Observation data (J2000 epoch)
- Constellation: Boötes
- Right ascension: 14^{h} 35^{m} 42.9043^{s}
- Declination: +08° 18′ 02.313″
- Redshift: 0.026488±0.000009
- Heliocentric radial velocity: 7,941±3 km/s
- Distance: 331.21 ± 89.53 Mly (101.550 ± 27.450 Mpc)
- Apparent magnitude (V): 14.3

Characteristics
- Type: SA:(rs)bc
- Size: ~109,700 ly (33.63 kpc) (estimated)
- Apparent size (V): 0.9′ × 0.6′

Other designations
- IRAS 14332+0831, UGC 9393, MCG +02-37-025, PGC 52169, CGCG 075-083 NED02

= NGC 5681 =

Galaxy in the constellation Boötes

NGC 5681 is a spiral galaxy in the constellation of Boötes. Its velocity with respect to the cosmic microwave background is 8164±16 km/s, which corresponds to a Hubble distance of 120.41 ± 8.43 Mpc. However, two non-redshift measurements give a closer distance of 101.550 ± 27.450 Mpc. It was discovered by German astronomer Heinrich d'Arrest on 1 May 1865.

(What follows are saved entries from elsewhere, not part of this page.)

(* ===== verification/TeaCacheMixin.v ===== *)
(** * TeaCache of the diffusion transformers

    Models [runtime/cache/teacache.py] (the mixin every DiT inherits), the parameters in
    [configs/sample/teacache.py] and the use Wan makes of them in [models/dits/wanvideo.py]:
    a forward pass whose modulated input is close to that of the pass before adds the
    residual of the last computed pass instead of running the blocks. There is one cache for
    each of the two guidance branches. The forward context is an argument; tensor arithmetic
    and the blocks are parameters. *)

From S2P Require Import Prelude.
Local Open Scope string_scope.
Local Open Scope Z_scope.

(** ** Parameters *)

(** [int | float] *)
Inductive Limit := LInt (n : Z) | LFloat (f : Qc).

Record TeaCacheParams := mk_tcparams {
  teacache_thresh : Qc;
  start_skipping : Limit;
  end_skipping : Limit;
  coefficients : list Qc;
  coefficients_callback : option (Qc → option bool → list Qc);
  use_ret_steps : option bool;
}.

(** The callback is given the parameters; it reads the threshold and the Wan switch. *)
Definition get_coefficients (p : TeaCacheParams) : list Qc :=
  match coefficients_callback p with
  | Some f => f (teacache_thresh p) (use_ret_steps p)
  | None => coefficients p
  end.

(** [int(n * f)] is towards zero. *)
Definition resolve_boundary (num_inference_steps : Z) (l : Limit) : Z :=
  match l with
  | LFloat f =>
      let x := (Q2Qc (QArith_base.inject_Z num_inference_steps) * f)%Qc in
      Z.quot (QArith_base.Qnum (this x)) (Z.pos (QArith_base.Qden (this x)))
  | LInt n => if n <? 0 then num_inference_steps + n else n
  end.

Definition get_skip_boundaries (p : TeaCacheParams) (num_inference_steps : Z) (do_cfg : bool) : Z * Z :=
  let k := if do_cfg then 2 else 1 in
  (k * resolve_boundary num_inference_steps (start_skipping p),
   k * resolve_boundary num_inference_steps (end_skipping p)).

(** [np.poly1d(coefficients)(x)] *)
Definition poly1d (cs : list Qc) (x : Qc) : Qc := foldl (λ y c, y * x + c)%Qc 0%Qc cs.

(** ** State *)

Record BranchCache (X G : Type) := mk_branch {
  previous_modulated_input : option G;
  previous_residual : option X;
  accumulated_rel_l1_distance : Qc;
}.
Arguments mk_branch {X G}.
Arguments previous_modulated_input {X G}.
Arguments previous_residual {X G}.
Arguments accumulated_rel_l1_distance {X G}.

(** A model that does not support guidance caches has no negative branch. *)
Record TeaCache (X G : Type) := mk_teacache {
  cnt : Z;
  enable_teacache : bool;
  positive : BranchCache X G;
  negative : option (BranchCache X G);
  is_cfg_negative : bool;
}.
Arguments mk_teacache {X G}.
Arguments cnt {X G}.
Arguments enable_teacache {X G}.
Arguments positive {X G}.
Arguments negative {X G}.
Arguments is_cfg_negative {X G}.

Definition CFG_SUPPORTED_PREFIXES : list string := ["wan"; "hunyuan"; "zimage"].
Definition supports_cfg_cache {X G} (s : TeaCache X G) : bool := bool_decide (is_Some (negative s)).

(** What the forward context and its batch say of a pass. *)
Record Pass := mk_pass {
  current_timestep : Z;
  batch_enable_teacache : bool;
  teacache_params : option TeaCacheParams;
  num_inference_steps : Z;
  do_cfg : bool;
  pass_is_cfg_negative : bool;
}.

Section Mixin.
Context {X G : Type}.
Implicit Types (s : TeaCache X G) (b : BranchCache X G).

Definition no_branch : BranchCache X G := mk_branch None None 0%Qc.

Definition init_teacache_state (prefix : string) : TeaCache X G :=
  mk_teacache 0 true no_branch
    (if bool_decide (lower prefix ∈ CFG_SUPPORTED_PREFIXES) then Some no_branch else None) false.

Definition reset_teacache_state s : TeaCache X G :=
  mk_teacache 0 true no_branch ((λ _, no_branch) <$> negative s) false.

Definition set_enable (e : bool) s : TeaCache X G :=
  mk_teacache (cnt s) e (positive s) (negative s) (is_cfg_negative s).
Definition set_negative_flag (n : bool) s : TeaCache X G :=
  mk_teacache (cnt s) (enable_teacache s) (positive s) (negative s) n.
Definition set_cnt (n : Z) s : TeaCache X G :=
  mk_teacache n (enable_teacache s) (positive s) (negative s) (is_cfg_negative s).

(** The cache of the current branch; [AttributeError] where there is none. *)
Definition branch_of s : res (BranchCache X G) :=
  if is_cfg_negative s then match negative s with Some b => Ok b | None => Raise AttributeError end
  else Ok (positive s).

(** Writing to the current branch; [_compute_teacache_decision] writes nothing where there is
    no negative branch. *)
Definition set_branch b s : TeaCache X G :=
  if is_cfg_negative s
  then mk_teacache (cnt s) (enable_teacache s) (positive s) ((λ _, b) <$> negative s) (is_cfg_negative s)
  else mk_teacache (cnt s) (enable_teacache s) b (negative s) (is_cfg_negative s).

(** [(x - prev).abs().mean() / prev.abs().mean()] *)
Context (rel_l1 : G → G → Qc).

Definition compute_l1_and_decide s (modulated_inp : G) (cs : list Qc) (thresh : Qc) : res (Qc * bool) :=
  b ← branch_of s;
  match previous_modulated_input b with
  | None => Ok (0%Qc, true)
  | Some prev =>
      let a := (accumulated_rel_l1_distance b + poly1d cs (rel_l1 modulated_inp prev))%Qc in
      if bool_decide (thresh <= a)%Qc then Ok (0%Qc, true) else Ok (a, false)
  end.

Definition compute_teacache_decision s (modulated_inp : G) (is_boundary_step : bool) (cs : list Qc) (thresh : Qc) :
    res (bool * TeaCache X G) :=
  if negb (enable_teacache s) then Ok (true, s)
  else
    d ← (if is_boundary_step then Ok (0%Qc, true) else compute_l1_and_decide s modulated_inp cs thresh);
    let b := default no_branch (match branch_of s with Ok b => Some b | Raise _ => None end) in
    Ok (d.2, set_branch (mk_branch (Some modulated_inp) (previous_residual b) d.1) s).

(** [_get_teacache_context]: the pass may use the cache, and the first step resets it. *)
Definition get_teacache_context s (p : Pass) : option TeaCacheParams * TeaCache X G :=
  match batch_enable_teacache p, teacache_params p with
  | true, Some ps =>
      (Some ps, if (current_timestep p =? 0) && negb (is_cfg_negative s) then reset_teacache_state s else s)
  | _, _ => (None, s)
  end.

(** ** Wan *)

(** The two inputs a decision may be based on: [timestep_proj] and [temb]. *)
Definition modulated_of (ps : TeaCacheParams) (timestep_proj temb : G) : G :=
  match use_ret_steps ps with Some true => timestep_proj | _ => temb end.

Definition is_boundary (ps : TeaCacheParams) (p : Pass) (n : Z) : bool :=
  let b := get_skip_boundaries ps (num_inference_steps p) (do_cfg p) in
  (n <? b.1) || (b.2 <=? n).

Definition should_skip_forward_for_cached_states s (p : Pass) (timestep_proj temb : G) : res (bool * TeaCache X G) :=
  if negb (enable_teacache s) then Ok (false, s)
  else
    match get_teacache_context s p with
    | (None, s1) => Ok (false, s1)
    | (Some ps, s1) =>
        d ← compute_teacache_decision (set_negative_flag (pass_is_cfg_negative p) s1)
              (modulated_of ps timestep_proj temb) (is_boundary ps p (cnt s1))
              (get_coefficients ps) (teacache_thresh ps);
        Ok (negb d.1, d.2)
    end.

Context (tadd tsub : X → X → X).

(** Wan has a negative branch; nothing would read the residual of a model without one. *)
Definition maybe_cache_states s (hidden original : X) : TeaCache X G :=
  let b := if is_cfg_negative s then default no_branch (negative s) else positive s in
  set_branch (mk_branch (previous_modulated_input b) (Some (tsub hidden original)) (accumulated_rel_l1_distance b)) s.

Definition retrieve_cached_states s (hidden : X) : res X :=
  b ← branch_of s;
  match previous_residual b with Some r => Ok (tadd hidden r) | None => Raise TypeError end.

(** The transformer blocks, with the pass's conditioning. *)
Context (blocks : Pass → X → X).

(** The part of Wan's [forward] around the blocks. *)
Definition wan_forward s0 (p : Pass) (timestep_proj temb : G) (hidden : X) : res (X * TeaCache X G) :=
  let s1 := set_enable (batch_enable_teacache p) s0 in
  d ← should_skip_forward_for_cached_states s1 p timestep_proj temb;
  let '(skip, s) := d in
  if skip : bool then
    h ← retrieve_cached_states s hidden;
    Ok (h, set_cnt (cnt s + 1) s)
  else
    let h := blocks p hidden in
    let s' := if enable_teacache s then maybe_cache_states s h hidden else s in
    Ok (h, set_cnt (cnt s' + 1) s').
End Mixin.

NGC 5681 is a radio galaxy, i.e. it has giant regions of radio emission extending well beyond its visible structure.

==Supernovae==
Two supernovae have been observed in NGC 5681:
- SN 2006dt (Type Ia, mag. 16.8) was discovered by the Lick Observatory Supernova Search (LOSS) on 20 July 2006.
- SN 2026qua (Type Ib, mag. 19.378) was discovered by the Zwicky Transient Facility on 30 June 2026.